Join us Sundays: Worship // 9:45 AM | Life Groups // 11 AM Wednesdays: Worship // 6 PM
James 1: 19: “Know this my beloved brothers, let everyone be quick to hear, slow to speak and slow to anger; for the anger of man does not produce the righteousness of God.” James wrote this verse directly to Christians (beloved brothers) which means and applies to each of us. I remind you that we live and lead our lives daily in five areas: personal, family, work, church and community. James’ admonition and instruction applies equally to each of these areas. What does he mean by saying, “quick to hear?” He means quick to hear God’s Word through the Holy Spirit during times when wrong words or actions of anger from us could hurt other people, ourselves and our witness of Christ. This should cause us to pause and not speak words in anger that cannot be taken back once they come out of our mouths.
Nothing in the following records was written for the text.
Definition set_mem (f : set → set) (w : world) : world :=
  mkWorld (f (mem w)) (files w) (transFile w) (savedNext w) (pool w) (poolTid w) (outcomes w) (rm_failed w).
Definition set_files (f : gmap gostring devInfo → gmap gostring devInfo) (w : world) : world :=
  mkWorld (mem w) (f (files w)) (transFile w) (savedNext w) (pool w) (poolTid w) (outcomes w) (rm_failed w).
Definition set_transFile (t : option transaction) (w : world) : world :=
  mkWorld (mem w) (files w) t (savedNext w) (pool w) (poolTid w) (outcomes w) (rm_failed w).
Definition set_savedNext (n : Z) (w : world) : world :=
  mkWorld (mem w) (files w) (transFile w) (Some n) (pool w) (poolTid w) (outcomes w) (rm_failed w).
Definition set_pool (f : gset Z → gset Z) (w : world) : world :=
  mkWorld (mem w) (files w) (transFile w) (savedNext w) (f (pool w)) (poolTid w) (outcomes w) (rm_failed w).
Definition set_poolTid (t : Z) (w : world) : world :=
  mkWorld (mem w) (files w) (transFile w) (savedNext w) (pool w) t (outcomes w) (rm_failed w).
Definition set_outcomes (o : list outcome) (w : world) : world :=
  mkWorld (mem w) (files w) (transFile w) (savedNext w) (pool w) (poolTid w) o (rm_failed w).
Definition set_rm_failed (w : world) : world :=
  mkWorld (mem w) (files w) (transFile w) (savedNext w) (pool w) (poolTid w) (outcomes w) true.

Definition set_Devices (f : gmap gostring devInfo → gmap gostring devInfo) (s : set) : set :=
  mkSet (f (Devices s)) (TransactionID s) (NextDeviceID s) (deviceIDMap s) (trans s) (nrDeletedDevices s).
Definition set_TransactionID (t : Z) (s : set) : set :=
  mkSet (Devices s) t (NextDeviceID s) (deviceIDMap s) (trans s) (nrDeletedDevices s).
Definition set_NextDeviceID (n : Z) (s : set) : set :=
  mkSet (Devices s) (TransactionID s) n (deviceIDMap s) (trans s) (nrDeletedDevices s).
Definition set_deviceIDMap (f : gmap Z Z → gmap Z Z) (s : set) : set :=
  mkSet (Devices s) (TransactionID s) (NextDeviceID s) (f (deviceIDMap s)) (trans s) (nrDeletedDevices s).
Definition set_trans (t : transaction) (s : set) : set :=
  mkSet (Devices s) (TransactionID s) (NextDeviceID s) (deviceIDMap s) t (nrDeletedDevices s).
Definition set_nrDeleted (f : Z → Z) (s : set) : set :=
  mkSet (Devices s) (TransactionID s) (NextDeviceID s) (deviceIDMap s) (trans s) (f (nrDeletedDevices s)).

(** ** Programs *)

(** [None] is a machine that has stopped. *)
Abbreviation M A := (world → world * option A).
Definition ret {A} (x : A) : M A := fun w => (w, Some x).
Definition bind {A B} (m : M A) (k : A → M B) : M B :=
  fun w => match m w with (w, Some x) => k x w | (w, None) => (w, None) end.
Definition modify (f : world → world) : M unit := fun w => (f w, Some tt).
Definition gets {A} (f : world → A) : M A := fun w => (w, Some (f w)).
(** A call: what it does when it succeeds, and when it fails. *)
Definition call {A} (good : M A) (bad : dmError → M A) : M A :=
  fun w =>
    match outcomes w with
    | [] => good w
    | Good :: o => good (set_outcomes o w)
    | Bad e :: o => bad e (set_outcomes o w)
    | Stop :: o => (set_outcomes o w, None)
    end.

Declare Scope dm_scope.
Delimit Scope dm_scope with dm.
Notation "x <- m ;; k" := (bind m (fun x => k)) (at level 100, m at next level, right associativity) : dm_scope.
Notation "m ;; k" := (bind m (fun _ => k)) (at level 100, right associativity) : dm_scope.
Open Scope dm_scope.

(** Whether a call failed. *)
Abbreviation err := (option dmError).
Definition fails (e : dmError) : M err := ret (Some e).

(** ** The kernel and the files *)

Definition dm_CreateDevice (id : Z) : M err :=
  call (fun w => if bool_decide (id ∈ pool w) then (w, Some (Some EExists)) else (set_pool (fun s => {[id]} ∪ s) w, Some None)) fails.
(** The last call is the one that resumes the base: when it fails the device is there. *)
Definition dm_CreateSnapDevice (base id : Z) : M err :=
  call (fun w =>
    if bool_decide (base ∉ pool w) then (w, Some (Some EOther))
    else if bool_decide (id ∈ pool w) then (w, Some (Some EExists))
    else call (ret None) (fun _ => fails EOther) (set_pool (fun s => {[id]} ∪ s) w)) fails.
Definition dm_DeleteDevice (id : Z) : M err :=
  call (fun w => if bool_decide (id ∈ pool w) then (set_pool (fun s => s ∖ {[id]}) w, Some None) else (w, Some (Some EOther))) fails.
Definition dm_SetTransactionID (old new : Z) : M err :=
  call (fun w => if poolTid w =? old then (set_poolTid new w, Some None) else (w, Some (Some EOther))) fails.
(** A call that changes nothing here: activation, deactivation, mounts. *)
Definition dm_other : M err := call (ret None) fails.

Definition saveMetadata (h : gostring) (i : devInfo) : M err :=
  call (modify (set_files (fun m => <[h := stored i]> m)) ;; ret None) fails.
Definition removeMetadata (h : gostring) : M err :=
  call (modify (set_files (delete h)) ;; ret None) (fun e => modify set_rm_failed ;; fails e).

(** ** The bitmap *)

Section ids.
  Context (idBits : nat).
Definition maxDeviceID : Z := 2 ^ Z.of_nat idBits - 1.

Definition byte_of (m : gmap Z Z) (id : Z) : Z := default 0 (m !! (id / 8)).
Definition markDeviceIDUsed (id : Z) (m : gmap Z Z) : gmap Z Z :=
  <[id / 8 := Z.lor (byte_of m id) (Z.shiftl 1 (id mod 8))]> m.
Definition markDeviceIDFree (id : Z) (m : gmap Z Z) : gmap Z Z :=
  <[id / 8 := Z.land (byte_of m id) (Z.lxor 255 (Z.shiftl 1 (id mod 8)))]> m.
Definition isDeviceIDFree (id : Z) (m : gmap Z Z) : bool :=
  Z.land (byte_of m id) (Z.shiftl 1 (id mod 8)) =? 0.

Definition incNextDeviceID (n : Z) : Z := Z.land (n + 1) maxDeviceID.

(** The loop of [getNextFreeDeviceID]: at most every ID is tried. *)
Fixpoint find_free (fuel : nat) (next : Z) (m : gmap Z Z) : option Z * Z :=
  match fuel with
  | O => (None, next)
  | S fuel => if isDeviceIDFree next m then (Some next, next) else find_free fuel (incNextDeviceID next) m
  end.
Definition getNextFreeDeviceID : M (option Z) :=
  fun w =>
    let '(r, next) := find_free (Z.to_nat (maxDeviceID + 1)) (incNextDeviceID (NextDeviceID (mem w))) (deviceIDMap (mem w)) in
    let w := set_mem (set_NextDeviceID next) w in
    match r with
    | Some id => (set_mem (set_deviceIDMap (markDeviceIDUsed id)) w, Some (Some id))
    | None => (w, Some None)
    end.
Definition free_id (id : Z) : M unit := modify (set_mem (set_deviceIDMap (markDeviceIDFree id))).

(** ** Transactions *)

Definition saveTransactionMetaData : M err :=
  call (fun w => (set_transFile (Some (trans (mem w))) w, Some None)) fails.

Definition openTransaction (h : gostring) (id : Z) : M err :=
  modify (fun w => set_mem (set_trans (mkTrans ((TransactionID (mem w) + 1) mod 2 ^ 64) h id)) w) ;;
  saveTransactionMetaData.
Definition refreshTransaction (id : Z) : M err :=
  modify (fun w => set_mem (set_trans (mkTrans (OpenTransactionID (trans (mem w))) (DeviceIDHash (trans (mem w))) id)) w) ;;
  saveTransactionMetaData.
(** [closeTransaction] and [updatePoolTransactionID]. *)
Definition closeTransaction : M err :=
  fun w =>
    (e <- dm_SetTransactionID (TransactionID (mem w)) (OpenTransactionID (trans (mem w))) ;;
     match e with
     | Some e => fails e
     | None => modify (fun w => set_mem (set_TransactionID (OpenTransactionID (trans (mem w)))) w) ;; ret None
     end) w.

(** ** Devices *)

Inductive dsError :=
| NoFreeID | IOError (e : dmError) | UnknownDevice (h : gostring) | AlreadyExists (h : gostring) | MarkedForDeletion (h : gostring)
| StillMounted (h : gostring) | OtherPath (h : gostring) | TooSmall | PoolInUse | DsFuel.
Abbreviation dsResult A := (result dsError A).

Definition loadMetadata (h : gostring) (w : world) : option devInfo :=
  match files w !! h with
  | Some i => if maxDeviceID <? DeviceID i then None else Some i
  | None => None
  end.
(** A device that is only on disk is loaded. *)
Definition lookupDevice (h : gostring) : M (option devInfo) :=
  fun w =>
    match Devices (mem w) !! h with
    | Some i => (w, Some (Some i))
    | None =>
        match loadMetadata h w with
        | Some i => (set_mem (set_Devices (fun m => <[h := i]> m)) w, Some (Some i))
        | None => (w, Some None)
        end
    end.

Definition registerDevice (id : Z) (h : gostring) (size tid : Z) : M err :=
  let info := mkDev id size tid false false 0 [] in
  modify (set_mem (set_Devices (fun m => <[h := info]> m))) ;;
  e <- saveMetadata h info ;;
  match e with
  | Some e => modify (set_mem (set_Devices (delete h))) ;; fails e
  | None => ret None
  end.
Definition unregisterDevice (h : gostring) : M err :=
  modify (set_mem (set_Devices (delete h))) ;; removeMetadata h.

(** The loop of [createRegisterDevice] and [createRegisterSnapDevice]: an ID that the
    pool has is left marked as used, and the next one is tried. *)
Fixpoint create_loop (fuel : nat) (create : Z → M err) (id : Z) : M (dsResult Z) :=
  match fuel with
  | O => ret (Err DsFuel)
  | S fuel =>
      e <- create id ;;
      match e with
      | None => ret (Ok id)
      | Some EExists =>
          next <- getNextFreeDeviceID ;;
          match next with
          | None => ret (Err NoFreeID)
          | Some id => refreshTransaction id ;; create_loop fuel create id
          end
      | Some e => free_id id ;; ret (Err (IOError e))
      end
  end.
(** After the last ID there is none left. *)
Definition create_fuel : nat := S (S (Z.to_nat (maxDeviceID + 1))).

Definition create_register (create : Z → M err) (h : gostring) (size : Z) : M (dsResult unit) :=
  next <- getNextFreeDeviceID ;;
  match next with
  | None => ret (Err NoFreeID)
  | Some id =>
      e <- openTransaction h id ;;
      match e with
      | Some e => free_id id ;; ret (Err (IOError e))
      | None =>
          r <- create_loop create_fuel create id ;;
          match r with
          | Err e => ret (Err e)
          | Ok id =>
              tid <- gets (fun w => OpenTransactionID (trans (mem w))) ;;
              e <- registerDevice id h size tid ;;
              match e with
              | Some e => dm_DeleteDevice id ;; free_id id ;; ret (Err (IOError e))
              | None =>
                  e <- closeTransaction ;;
                  match e with
                  | Some e => unregisterDevice h ;; dm_DeleteDevice id ;; free_id id ;; ret (Err (IOError e))
                  | None => ret (Ok tt)
                  end
              end
          end
      end
  end.
Definition createRegisterDevice (h : gostring) (baseFsSize : Z) : M (dsResult unit) := create_register dm_CreateDevice h baseFsSize.
Definition createRegisterSnapDevice (h : gostring) (baseInfo : devInfo) : M (dsResult unit) :=
  create_register (dm_CreateSnapDevice (DeviceID baseInfo)) h (Size baseInfo).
In our world today, this applies to all social media and we need to know where the delete button is on our electronic devices. James clearly tells us to be slow to anger. Anger usually arises from what we hear, often speak and actions by other people. If we let anger go disregarding what we hear from God’s Word and the Holy Spirit, James then tells us the results: “The anger of man does not produce the righteousness of God.” A principle in life and our Christian walk is that actions always have consequence, either good or bad. This always applies to anger. No one likes to be around someone who may explode at any moment.
Proverbs 30: 33: “So stirring up anger produces strife.” As a leader in daily life, we must realize this principle as we lead and interact with other people. Domestic violence is almost always a product of anger. Husband/wife, parent/child, work related and church related strife is usually the product of anger. Our spiritual principle in leading our families is clearly stated in the Bible where we are told to not “provoke our children to anger.” We must be willing to hear them, be slow to speak and slow to anger. This is not easy in the teenage years when they seem to know it all. So, what are we to do? When our anger begins to boil up, we are to listen to God’s Word, be slow to speak in an outburst and take time to control our emotions of anger. If not, we damage our relationships and our example of a life in which Christ lives. On more than one occasion at work, I have written a letter in anger only to tear it up and throw it in the trash when I listened to what God was telling me. A leader has two ears and only one mouth, so use them according to God’s Word.